### What to work on
Search the data below, and report every line in which "mkNote" occurs.

### Dataset entries
────────────────────────────────────────

(* ===== verification/ElfNotes.v ===== *)
(** * The build ID in the notes of an ELF file

    A section of notes is read back; and a section that makes the code read past
    its end. *)
From S2P Require Import Prelude CString UnwindMemory Outcome DwarfMemory DwarfMemProps DwarfOp DwarfCfa UnwindRegs DwarfSection Unwinder Symbols SymbolsProps ElfInterface.

(** ** Rounding *)

Lemma round4_spec n : 0 ≤ n < 2 ^ 32 - 3 → round4 n = 4 * ((n + 3) / 4).
Proof.
  intros Hn. unfold round4. replace (u32 (n + 3)) with (n + 3) by (symmetry; apply Z.mod_small; lia).
  change (2 ^ 32 - 4) with (Z.land (Z.ones 32) (Z.lnot (Z.ones 2))).
  rewrite Z.land_assoc, Z.land_ones, Z.mod_small by lia. rewrite <-Z.ldiff_land, Z.ldiff_ones_r by lia.
  rewrite Z.shiftr_div_pow2, Z.shiftl_mul_pow2 by lia. change (2 ^ 2) with 4. lia.
Qed.

(** ** Notes *)

Record Note := mkNote { nt_name : list Z; nt_desc : list Z; nt_type : Z }.
Definition len (l : list Z) : Z := Z.of_nat (length l).
Definition pad4 (l : list Z) : list Z := l ++ replicate (Z.to_nat ((- len l) mod 4)) 0.
Definition note_bytes (n : Note) : list Z :=
  le_bytes 4 (len (nt_name n)) ++ le_bytes 4 (len (nt_desc n)) ++ le_bytes 4 (nt_type n) ++ pad4 (nt_name n) ++ pad4 (nt_desc n).
Definition note_ok (n : Note) : Prop := len (nt_name n) < 2 ^ 31 ∧ len (nt_desc n) < 2 ^ 31 ∧ 0 ≤ nt_type n < 2 ^ 32.
Definition is_build_id_note (n : Note) : bool := named "GNU" (trim_nul (nt_name n)) && (nt_type n =? NT_GNU_BUILD_ID).
Fixpoint first_build_id (notes : list Note) : list Z :=
  match notes with [] => [] | n :: notes => if is_build_id_note n then nt_desc n else first_build_id notes end.

Lemma len_pad4 l : len (pad4 l) = 4 * ((len l + 3) / 4).
Proof. unfold pad4, len. rewrite length_app, length_replicate. rewrite Nat2Z.inj_add, Z2Nat.id by (by apply Z.mod_pos_bound). Z.to_euclidean_division_equations. lia. Qed.
Lemma len_app l l' : len (l ++ l') = len l + len l'.
Proof. unfold len. rewrite length_app. lia. Qed.
Lemma len_nonneg l : 0 ≤ len l.
Proof. unfold len. lia. Qed.
#[local] Hint Resolve len_nonneg : core.

Section notes.
Context {M : Type} `{Memory M} (m : M) (base : Z) (bytes : list Z).

(** The bytes are in memory from [base] on. *)
Definition holds : Prop :=
  ∀ a n, 0 ≤ a → 0 ≤ n → a + n ≤ len bytes → Read m (base ⊞ a) n = take (Z.to_nat n) (drop (Z.to_nat a) bytes).

Lemma holds_slice pre x post : holds → bytes = pre ++ x ++ post → ReadFully m (base ⊞ len pre) (len x) = Some x.
Proof using Type.
  intros Hh Hb. unfold ReadFully. rewrite Hh; [|apply len_nonneg..|rewrite Hb, !len_app; pose proof (len_nonneg post); lia].
  rewrite Hb. unfold len. rewrite !Nat2Z.id, drop_app_length, take_app_length. by rewrite Z.eqb_refl.
Qed.

Lemma field_le4 a v b : 0 ≤ v < 2 ^ 32 → field (a ++ le_bytes 4 v ++ b) (length a) 4 = v.
Proof using Type.
  intros Hv. unfold field. rewrite drop_app_length. change 4%nat with (length (le_bytes 4 v)). rewrite take_app_length, le_value_bytes.
  by apply Z.mod_small.
Qed.
Lemma nhdr_of_note n rest : note_ok n →
  nhdr_of (le_bytes 4 (len (nt_name n)) ++ le_bytes 4 (len (nt_desc n)) ++ le_bytes 4 (nt_type n) ++ rest) = mkNhdr (len (nt_name n)) (len (nt_desc n)) (nt_type n).
Proof using Type.
  intros (Hn & Hd & Ht). pose proof (len_nonneg (nt_name n)). pose proof (len_nonneg (nt_desc n)). unfold nhdr_of. f_equal.
  - apply (field_le4 []). lia.
  - apply (field_le4 (le_bytes 4 (len (nt_name n)))). lia.
  - rewrite app_assoc. apply (field_le4 (le_bytes 4 (len (nt_name n)) ++ le_bytes 4 (len (nt_desc n)))). lia.
Qed.

(** The sizes of a note in front of the rest. *)
Lemma note_sizes pre x rest (hdr := le_bytes 4 (len (nt_name x)) ++ le_bytes 4 (len (nt_desc x)) ++ le_bytes 4 (nt_type x)) :
  note_ok x → bytes = pre ++ note_bytes x ++ rest →
  bytes = pre ++ hdr ++ pad4 (nt_name x) ++ pad4 (nt_desc x) ++ rest ∧
  len (pre ++ hdr) = len pre + 12 ∧ len (pre ++ hdr ++ pad4 (nt_name x)) = len pre + 12 + round4 (len (nt_name x)) ∧
  len (pre ++ note_bytes x) = len pre + 12 + round4 (len (nt_name x)) + round4 (len (nt_desc x)) ∧
  len bytes = len (pre ++ note_bytes x) + len rest ∧
  0 ≤ len pre ∧ 0 ≤ len rest ∧ 0 ≤ len (nt_name x) ≤ round4 (len (nt_name x)) ∧ 0 ≤ len (nt_desc x) ≤ round4 (len (nt_desc x)).
Proof using Type.
  intros (Hxn & Hxd & Hxt) Hb. pose proof (len_nonneg (nt_name x)). pose proof (len_nonneg (nt_desc x)).
  assert (bytes = pre ++ hdr ++ pad4 (nt_name x) ++ pad4 (nt_desc x) ++ rest) as Hb' by (rewrite Hb; unfold note_bytes, hdr; by rewrite <-!app_assoc).
  assert (len (note_bytes x) = 12 + round4 (len (nt_name x)) + round4 (len (nt_desc x))) as Hnote.
  { unfold note_bytes. rewrite !len_app, !len_pad4, !round4_spec by lia. change (len (le_bytes 4 _)) with 4. lia. }
  split_and!; [done|by rewrite len_app| | | |apply len_nonneg..| | | |].
  - rewrite !len_app, len_pad4, round4_spec by lia. change (len hdr) with 12. lia.
  - rewrite len_app, Hnote. lia.
  - rewrite Hb, !len_app. lia.
  - done.
  - rewrite round4_spec by lia. Z.to_euclidean_division_equations. lia.
  - done.
  - rewrite round4_spec by lia. Z.to_euclidean_division_equations. lia.
Qed.

Lemma read_note pre x rest n : holds → len bytes < 2 ^ 63 → note_ok x → bytes = pre ++ note_bytes x ++ rest →
  read_notes m (S n) base (len bytes) (len pre) =
    if is_build_id_note x then Some (nt_desc x) else read_notes m n base (len bytes) (len (pre ++ note_bytes x)).
Proof using Type.
  intros Hh Hlen Hx Hb. destruct (note_sizes pre x rest Hx Hb) as (Hb' & Hph & Hpd & Hnext & Hl & ? & ? & ? & ?).
  set (hdr := le_bytes 4 (len (nt_name x)) ++ le_bytes 4 (len (nt_desc x)) ++ le_bytes 4 (nt_type x)) in *.
  pose proof Hx as (Hxn & Hxd & Hxt). cbn [read_notes]. unfold sizeof_Nhdr.
  replace (len pre <? len bytes) with true by lia. replace (len bytes - len pre <? 12) with false by lia.
  change 12 with (len hdr) at 1. rewrite (holds_slice pre hdr _ Hh Hb'). cbn [fmap option_fmap option_map].
  replace (nhdr_of hdr) with (mkNhdr (len (nt_name x)) (len (nt_desc x)) (nt_type x))
    by (symmetry; unfold hdr; rewrite <-(app_nil_r (le_bytes 4 (nt_type x))); by apply nhdr_of_note).
  cbn [n_namesz n_descsz n_type]. rewrite (u64_small (len pre + 12)), (u64_small (len bytes - (len pre + 12))) by lia.
  replace (len bytes - (len pre + 12) <? len (nt_name x)) with false by lia. unfold is_build_id_note.
  destruct (0 <? len (nt_name x)) eqn:E0; bool_hyps.
  - rewrite <-Hph at 1. rewrite (holds_slice (pre ++ hdr) (nt_name x) (replicate (Z.to_nat ((- len (nt_name x)) mod 4)) 0 ++ pad4 (nt_desc x) ++ rest) Hh)
      by (rewrite Hb'; unfold pad4; by rewrite <-!app_assoc).
    rewrite (u64_small (len pre + 12 + round4 (len (nt_name x)))) by lia. rewrite Hnext. destruct (_ && _); [|by rewrite u64_small by lia].
    rewrite (u64_small (len bytes - _)) by lia. replace (_ <? len (nt_desc x)) with false by lia.
    destruct (len (nt_desc x) =? 0) eqn:Ed; bool_hyps; [by destruct (nt_desc x)|]. cbn [orb]. rewrite <-Hpd.
    by rewrite (holds_slice (pre ++ hdr ++ pad4 (nt_name x)) (nt_desc x) (replicate (Z.to_nat ((- len (nt_desc x)) mod 4)) 0 ++ rest) Hh)
      by (rewrite Hb'; unfold pad4; by rewrite <-!app_assoc).
  - assert (nt_name x = []) as En by (unfold len in *; destruct (nt_name x); cbn in *; [done|lia]).
    assert (round4 (len (nt_name x)) = 0) as E4 by by rewrite En. rewrite Hnext, E4, u64_small by lia. rewrite En.
    change (named "GNU" (trim_nul [])) with false. cbn [andb]. f_equal. lia.
Qed.

Lemma read_notes_spec notes : holds → len bytes < 2 ^ 63 → Forall note_ok notes → ∀ pre n,
  bytes = pre ++ concat (note_bytes <$> notes) → (length notes ≤ n)%nat →
  read_notes m n base (len bytes) (len pre) = Some (first_build_id notes).
Proof using Type.
  intros Hh Hlen Hok. induction Hok as [|x notes Hx Hok IH]; intros pre n Hb Hn.
  - cbn in Hb. rewrite app_nil_r in Hb. rewrite Hb. destruct n; cbn [read_notes]; by rewrite Z.ltb_irrefl.
  - destruct n as [|n]; [cbn in Hn; lia|]. rewrite (read_note pre x (concat (note_bytes <$> notes))) by done. cbn [first_build_id].
    destruct (is_build_id_note x); [done|]. apply IH; [by rewrite <-app_assoc|cbn in Hn; lia].
Qed.
End notes.

(** A note of type 3 named [GNU] without a final zero, in a section that ends
    with the name; the bytes after it are [1; 2; 3; 4]. *)
Definition short_note : list Z := le_bytes 4 3 ++ le_bytes 4 4 ++ le_bytes 4 3 ++ bytes_of "GNU" ++ [0; 1; 2; 3; 4].

(** C40. The build ID of a section of notes is the description of the first note
    that is one: named [GNU], with or without a final zero, and of type 3. It is
    found past any other notes, with the padding of names and descriptions. But
    the check of the room left for it subtracts the offset after a padded name
    from the size of the section; this wraps when the section ends before the
    padding, and bytes after the section are taken for the build ID. *)
Theorem build_id_read_back :
  (∀ (M : Type) (HM : Memory M) (m : M) base notes n (bytes := concat (note_bytes <$> notes)),
    holds m base bytes → Forall note_ok notes → 0 ≤ base → len bytes < 2 ^ 63 → base + len bytes < 2 ^ 64 → (length notes ≤ n)%nat →
    build_id_at m n base (len bytes) = Some (first_build_id notes)) ∧
  build_id_at (mkBuffer short_note) 1 0 15 = Some [1; 2; 3; 4].
Proof.
  split; [|by vm_compute]. intros M HM m base notes n bytes Hh Hok H0 Hl Hb Hn. unfold build_id_at.
  replace (2 ^ 64 <=? base + len bytes) with false by lia. by apply (read_notes_spec m base bytes notes Hh Hl Hok []).
Qed.

Definition two_notes : list Note := [mkNote (bytes_of "Android" ++ [0]) [30; 0; 0; 0] 1; mkNote (bytes_of "GNU" ++ [0]) [0xab; 0xcd; 0xef] 3].
Lemma build_id_read_back_witness :
  build_id_at (mkBuffer (concat (note_bytes <$> two_notes) ++ [9; 9])) 2 0 (len (concat (note_bytes <$> two_notes))) = Some [0xab; 0xcd; 0xef].
Proof.
  apply (proj1 build_id_read_back MemoryBuffer MemoryBuffer_Memory (mkBuffer (concat (note_bytes <$> two_notes) ++ [9; 9])) 0 two_notes 2%nat);
    [intros a n Ha Hn Han; by apply buffer_prefix|repeat constructor; by vm_compute|by vm_compute..|cbn; lia].
Defined.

────────────────────────────────────────

### Result of this task
Record Note := mkNote { nt_name : list Z; nt_desc : list Z; nt_type : Z }.
Definition two_notes : list Note := [mkNote (bytes_of "Android" ++ [0]) [30; 0; 0; 0] 1; mkNote (bytes_of "GNU" ++ [0]) [0xab; 0xcd; 0xef] 3].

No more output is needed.